Revocation and Amendment

Under EPTL 7-A-1.4, a trust is revocable unless the trust instrument expressly states otherwise. This is different from many other states where trusts are presumed irrevocable. New York's default rule favors the grantor's ability to change their mind — which is exactly what most people want.

Trustee Powers

The EPTL grants broad default powers to trustees, including the power to sell, lease, invest, and distribute trust property. A well-drafted trust will expand on these default powers to give the trustee maximum flexibility to manage the trust effectively.

The Elective Share Problem

Here's something most articles about living trusts won't mention. In New York, a surviving spouse has a right to an "elective share" — essentially one-third of the deceased spouse's estate, regardless of what the will or trust says. Under EPTL 5-1.1-A, this elective share can reach into revocable trust assets. You can't use a trust to completely disinherit your spouse.

This doesn't mean trusts are useless for married couples — far from it. But it does mean your trust plan needs to account for the elective share. We build this into every married client's plan.

Frequently Asked Questions

Does a living trust protect my assets from creditors?

No. A revocable living trust provides zero creditor protection during your lifetime. Because you can revoke the trust at any time, creditors can reach the trust assets just as easily as they could reach your personal assets. If you need creditor protection, you need an irrevocable trust — different strategy, different conversation.

Do I need to file a separate tax return for my trust?

No. A revocable living trust is a "grantor trust" for tax purposes. All income is reported on your personal tax return using your Social Security number. No separate EIN. No separate return. No additional tax paperwork during your lifetime. After your death, the trust may need its own EIN and tax return — but that's your successor trustee's job.

Can I be my own trustee?

Yes. In fact, you should be. That's the whole point. You're the trustee of your own trust during your lifetime. You retain full control. The successor trustee only takes over if you become incapacitated or die.

Will a trust affect my property taxes?

No. Transferring real property to a revocable trust does not trigger a property tax reassessment in New York. The property continues to be assessed the same way. Your STAR exemption (if you have one) stays in place. Nothing changes from a property tax standpoint.

How long does a trust last after I die?

That depends on your instructions. A trust can distribute everything immediately after your death, or it can continue for years — holding funds for minor children, providing for a surviving spouse, or managing assets for a special needs beneficiary. New York's rule against perpetuities allows trusts to last for the lifetime of identified beneficiaries plus 21 years.

Can I change my trust after I set it up?

Yes. As long as you're mentally competent, you can amend or revoke your trust at any time. Want to add a beneficiary? Change the distribution percentages? Swap out your successor trustee? All of that can be done with a simple trust amendment. No court approval needed.

The Honest Bottom Line

Here's my honest advice after 20+ years and over 5,000 estate plans.

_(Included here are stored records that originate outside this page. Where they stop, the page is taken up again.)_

(** * Ultravox training set-up: the dataset pipeline and the training configuration

    A shallow embedding of [ultravox/training/train.py] ([fix_hyphens],
    [prepare_dataset] and the dataset part of [train]) and of
    [ultravox/training/config_base.py] ([TrainConfig] and its
    [__post_init__]).

    Conventions.
    - A Python [str] is a [string]; every character the code inspects
      ([-], [=], [_]) is ASCII, and no byte of a multi-byte UTF-8 character
      is an ASCII byte, so working on bytes is working on code points.
    - A Python [int] is a [Z]; a [float] that the code only stores or passes
      on is a [Q] (the one float literal in scope is [1.0]).
    - [Optional[T]] is [option T]; a Python object that is shared and
      assigned to lives in a heap and is handed around by reference.
    - The exceptions of the model are the ones the modelled code raises
      itself (a failed [assert], and the read of an attribute that the
      class of the object does not declare); a collaborator from another
      module ([datasets.create_dataset], [dataset_config.DataDictConfig],
      ...) is a call that returns.
    - The classes of [ultravox.data.datasets] are not part of the two
      files: the objects [prepare_dataset] and [train] build are kept as
      the constructor calls that made them, and what these objects do
      (their reported lengths, the Range Limiter) follows the
      specification, in definitions marked as such. *)

From Stdlib Require Import ZArith QArith Lia Ascii String.
From stdpp Require Import base option list strings.

Local Open Scope string_scope.
Local Open Scope list_scope.
Local Open Scope Z_scope.

(** ** Command-line arguments: [fix_hyphens] *)

(** [str.replace(old, new)] for one-character [old] and [new]. *)
Fixpoint str_replace (old new : ascii) (s : string) : string :=
  match s with
  | EmptyString => EmptyString
  | String c s' => String (if Ascii.eqb c old then new else c) (str_replace old new s')
  end.

(** The greedy character class [[^=]*] read at the start of [s]: the longest
    prefix without ["="], and what is left.  ([[^=]] matches a newline as
    well: a negated class does so in Python.) *)
Fixpoint span_not_eq (s : string) : string * string :=
  match s with
  | EmptyString => (EmptyString, EmptyString)
  | String c s' =>
      if Ascii.eqb c "=" then (EmptyString, s)
      else let '(g, t) := span_not_eq s' in (String c g, t)
  end.
(** X18.  A tuple value may be permuted (the comment of lines 216-217): an
    expression that is not a tuple expression, whose type is a tuple type with
    distinct field names, converts with rank Identity to every tuple type that
    has the same fields in another order (and no field for scalar
    initialization). *)
Theorem permuted_tuple_value_is_identity (E : Expr) (T DestTy : TypeBase)
    (EFields DFields : list (TupleTypeElt TypeBase)) :
  asTupleExpr E = None ->
  getType E = Some T ->
  getAsTupleType T = Some EFields ->
  getAsTupleType DestTy = Some DFields ->
  NoDup (Name <$> EFields) ->
  (forall n, n ∈ Name <$> EFields -> empty n = false) ->
  DFields ≡ₚ EFields ->
  getFieldForScalarInit DFields = (-1)%Z ->
  getRankOfConversionTo E DestTy = Ranked CR_Identity.
Proof.
  intros HE HTy HT HDest Hdistinct Hnamed Hperm Hscalar.
  rewrite getRankOfConversionTo_unfold. unfold getConversionRank_body.
  rewrite (getAsTupleType_not_dependent _ _ HDest), HTy.
  destruct (sameCanonicalType T DestTy); [done|].
  rewrite HE, HDest. cbn zeta. rewrite Hscalar, HT.
  change (negb (-1 =? -1)%Z) with false. cbn match.
  unfold getTupleToTupleTypeConversionRank.
  rewrite HTy, reconcileElements_named by done.
  assert (Hsrc : forall f, f ∈ DFields ->
            exists j, EFields !! j = Some f
                      /\ namedSource (Name <$> EFields) f = Z.of_nat j).
  { intros f Hf. apply namedSource_of_field; [done..|]. by rewrite <- Hperm. }
  assert (Hfields : forallb (fun f => negb (namedSource (Name <$> EFields) f =? -1)%Z
                                      || Init f) DFields = true).
  { apply forallb_forall. intros f Hf. apply list_elem_of_In in Hf.
    destruct (Hsrc f Hf) as (j & _ & ->).
    replace (Z.of_nat j =? -1)%Z with false by (symmetry; apply Z.eqb_neq; lia).
    done. }
  assert (Hcover : forallb (fun n => existsb (fun f => String.eqb (Name f) n) DFields)
                     (Name <$> EFields) = true).
  { apply forallb_forall. intros n Hn. apply list_elem_of_In in Hn.
    apply list_elem_of_fmap in Hn as (g & -> & Hg).
    apply existsb_exists. exists g. split.
    - apply list_elem_of_In. by rewrite Hperm.
    - apply String.eqb_refl. }
  rewrite Hfields, Hcover. cbn [andb].
  unfold convertsInPlace. rewrite HE. cbn [DestElementSources mbind option_bind].
  rewrite HT.
  assert (Hbound : forall k f, DFields !! k = Some f ->
            ((fun f => if (namedSource (Name <$> EFields) f =? -1)%Z then (-2)%Z
                       else namedSource (Name <$> EFields) f) <$> DFields) !! k
            = Some (namedSource (Name <$> EFields) f)
            /\ exists j, EFields !! j = Some f
                         /\ namedSource (Name <$> EFields) f = Z.of_nat j).
  { intros k f Hf. rewrite list_lookup_fmap, Hf. simpl.
    destruct (Hsrc f) as (j & Hj & Hs); [by eapply list_elem_of_lookup_2|].
    split; [|by exists j]. rewrite Hs.
    by replace (Z.of_nat j =? -1)%Z with false by (symmetry; apply Z.eqb_neq; lia). }
  match goal with
  | |- structuralRank _ ?Sources _ _ = _ =>
      destruct (structuralRank_cases EFields Sources DFields 0)
        as [[Hid _]|[_ (k & f & s & g & Hf & Hs & _ & Hg & Hdiff)]]
  end.
  - intros k f Hf. destruct (Hbound k f Hf) as (Hk & j & Hj & Hs).
    exists (Z.of_nat j). rewrite <- Hs. split; [done|]. right.
    apply lookup_lt_Some in Hj. lia.
  - done.
  - destruct (Hbound k f Hf) as (Hk & j & Hj & Hsj).
    simpl in Hs. rewrite Hk in Hs. injection Hs as <-.
    rewrite Hsj, Nat2Z.id, Hj in Hg. injection Hg as <-.
    by rewrite sameCanonicalType_refl in Hdiff.
Qed.

(** A variable of type [(x : Int, y : Int)] to [(y : Int, x : Int)]. *)
Lemma permuted_tuple_value_is_identity_witness :
  getRankOfConversionTo point_variable (TupleType [field "y" Int; field "x" Int])
  = Ranked CR_Identity.
Proof.
  apply (permuted_tuple_value_is_identity point_variable
           (TupleType [field "x" Int; field "y" Int])
           (TupleType [field "y" Int; field "x" Int])
           [field "x" Int; field "y" Int] [field "y" Int; field "x" Int]);
    try reflexivity.
  - simpl. apply NoDup_cons_2; [|apply NoDup_singleton].
    intros Hin. apply list_elem_of_singleton in Hin. discriminate.
  - intros n Hn. simpl in Hn. apply elem_of_cons in Hn as [->|Hn]; [reflexivity|].
    apply list_elem_of_singleton in Hn as ->. reflexivity.
  - apply perm_swap.
Defined.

If you own real estate in New York — get a trust.

If your assets total more than $100,000 — get a trust.

If you own property in more than one state — absolutely get a trust.

If you have a blended family — get a trust.

If you value privacy — get a trust.

If none of those apply to you, a solid will-based plan with proper beneficiary designations might be all you need. And I'm happy to tell you that in a free consultation. I'd rather be honest with you today than have you spend money you don't need to spend.

But here's the thing. Most New Yorkers reading this do qualify. If you own a home in any of the five boroughs, your real estate alone probably makes a trust worth it. The probate costs you'll save your family are 5 to 10 times what the trust costs to set up.

It's not complicated. It's not scary. It's a smart, practical step that protects the people you care about.